Mainactivity restarts after returning from childActivity

Basically I'm calling a new activity (ExplorerActivity) from parent (MainActivity) Demonstration with a mix of pseudo code...

public class MainActivity extends Activity {

boolean isLoggedin=false;

onCreate(){
 Print(isLoggedin)
 isLoggedin=true;
}


public boolean onOptionsItemSelected(MenuItem item) {

Intent i = new Intent(MainActivity.this, ExplorerActivity.class);
 startActivityForResult(i, 0);
 return true;
}

protected void onActivityResult(int requestCode, int resultCode, Intent data){
     super.onActivityResult(requestCode, resultCode, data);
     Log.e("Teste", "Mainactivty: onActivityResult was called!!");
     xTaskThread = new xTaskThread();
     xTaskThread.start();
}

------------ ExplorerActivity -----
public class ExplorerActivity extends ListActivity {
Intent i = getIntent();
i.putExtra("fileURL", file.getAbsolutePath());
setResult(RESULT_OK, i);
finish();

Manifest:
<activity
        android:name="com.geoclient.misc.ExplorerActivity"
        android:label="@string/app_name" 
        android:screenOrientation="landscape">
</activity>
-------------------------------------

It just look like the app was restarted... I don't understand.. I was expecting to get back to onResume() and variables were in same state.. Please let me know where I'm wrong! (I'm working with googlemap in Mainactivity, not sure if this is relevant..) Many thanks!

Upvotes: 0

Views: 462

Answers (2)

Mario Lenci
Mario Lenci

Reputation: 10542

Looking at the manifest lines you wrote there, ExplorerActivity seems to be forced to landscape orientation.
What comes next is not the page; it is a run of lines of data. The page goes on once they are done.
(** * Checks *)

(** What the server sends for a check is kept as it is. *)
Record CheckResult := MkCheck { c_id : jstr; c_title : jv; c_status : jv; c_message : jv; c_messageArgs : jv; c_hintKey : jstr }.

Definition idle : jv := JStr (js "idle").

Definition check (i title hintKey : string) : CheckResult := MkCheck (js i) (JStr (js title)) idle JUndef JUndef (js hintKey).

Definition BASIC_CHECKS : list CheckResult :=
  [check "connectivity" "Connectivity" "First chat request. Pass means HTTP 200 with text, thinking, or a tool call.";
   check "stream_format" "Stream format" "Streaming frames are valid. Missing finish_reason is skipped, not failed.";
   check "usage" "Usage fields" "Response includes prompt_tokens and completion_tokens. Needed for billing, not intelligence.";
   check "request_id" "Request id" "Response body or common headers include a request id, for troubleshooting.";
   check "sampling" "Sampling parameters" "Only checks max_tokens and the temperature / top_p you filled. Vendor 4xx is skipped.";
   check "auth_error" "Auth error" "A bad key should return 401 or 403. Other codes are skipped.";
   check "bad_request" "Bad request" "A request missing required fields should return 4xx. Other codes are skipped.";
   check "json_mode" "JSON mode" "Asks the vendor to return JSON. No JSON mode is skipped, not failed.";
   check "tool_call" "Tool call" "Asks the vendor to call a tool. No tools API is skipped, not failed.";
   check "thinking" "Thinking mode" "Asks the vendor for thinking / reasoning. No thinking API is skipped, not failed.";
   check "kimi_kvv" "KVV preflight" "KVV preflight only. A pass is not official Kimi KVV certification."].

Definition CACHE_CHECKS : list CheckResult :=
  [check "cache_warm" "Cache warm" "First request with the same corpus prefix, to fill the vendor cache.";
   check "cache_probe" "Cache probe" "Later rounds reuse that prefix plus a follow-up, to see if cache hits.";
   check "cache_tokens" "Cached tokens" "Whether usage.cached_tokens is present. Missing field is skipped, not failed.";
   check "cache_hit_rate" "Cache hit rate" "Hits divided by probe rounds. Judged by the Cache hit (%) ruler above.";
   check "cache_ttl" "Cache TTL" "Hit rate after waiting. Wait less than TTL wait (s) and this cannot be compared."].

Definition VIDEO_CHECKS : list CheckResult :=
  [check "video_submit" "Task submit" "POST /api/v3/contents/generations/tasks: returns task ID.";
   check "video_poll" "Status polling" "GET /api/v3/contents/generations/tasks/{id}: polls status until completed.";
   check "video_result" "Video result" "Extracts playable video_url from completed task."].

Definition reset_check (c : CheckResult) : CheckResult := MkCheck (c_id c) (c_title c) idle JUndef JUndef (c_hintKey c).

Definition resetChecks (current : list CheckResult) (ids : option (list jstr)) : list CheckResult :=
  match some_checks ids with
  | None => List.map reset_check current
  | Some selected => List.map (fun c => if bool_decide (c_id c ∈ selected) then reset_check c else c) current
  end.

(** * The state *)

Record Summaries := MkSummaries { sum_basic : jv; sum_cache : jv; sum_stress : jv }.

(** What the page shows of the hook. *)
Record View := MkView {
  runningModule : option SupplierTestModule;
  basicChecks : list CheckResult; cacheChecks : list CheckResult; videoChecks : list CheckResult;
  streamText : jstr; basicStreamText : jstr; progress : jv * jv;
  metrics : option jv; cacheMetrics : option jv; videoMetrics : option jv; summaries : Summaries; errorMessage : jv; toasts : list jv
}.

(** [pending]: runs whose headers are awaited; [completed]: streams whose flag of
    that name is set; [opened] and [closed]: the streams that were. *)
Record Run := MkRun {
  runId : N; sourceRef : option N; view : View; pending : list N; completed : list N; opened : list N; closed : list N
}.

Definition zero_zero : jv * jv := (JNum nzero, JNum nzero).

Definition init : Run :=
  MkRun 0 None (MkView None BASIC_CHECKS CACHE_CHECKS VIDEO_CHECKS [] [] zero_zero None None None (MkSummaries (JStr []) (JStr []) (JStr [])) (JStr []) [])
    [] [] [] [].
so when you go in there every Activity in the back stack will lose the state if not saved/restored in onSaveInstanceState() - onRestoreInstanceState()

Upvotes: 1

blahdiblah
blahdiblah

Reputation: 34031

You haven't fully understood the Activity lifecycle. An activity can be killed at any time it's not in the foreground, or when something changes (like orientation).

If you have data, like instance variables, that you want to save the state of, do so in onSaveInstanceState. That's what it's for.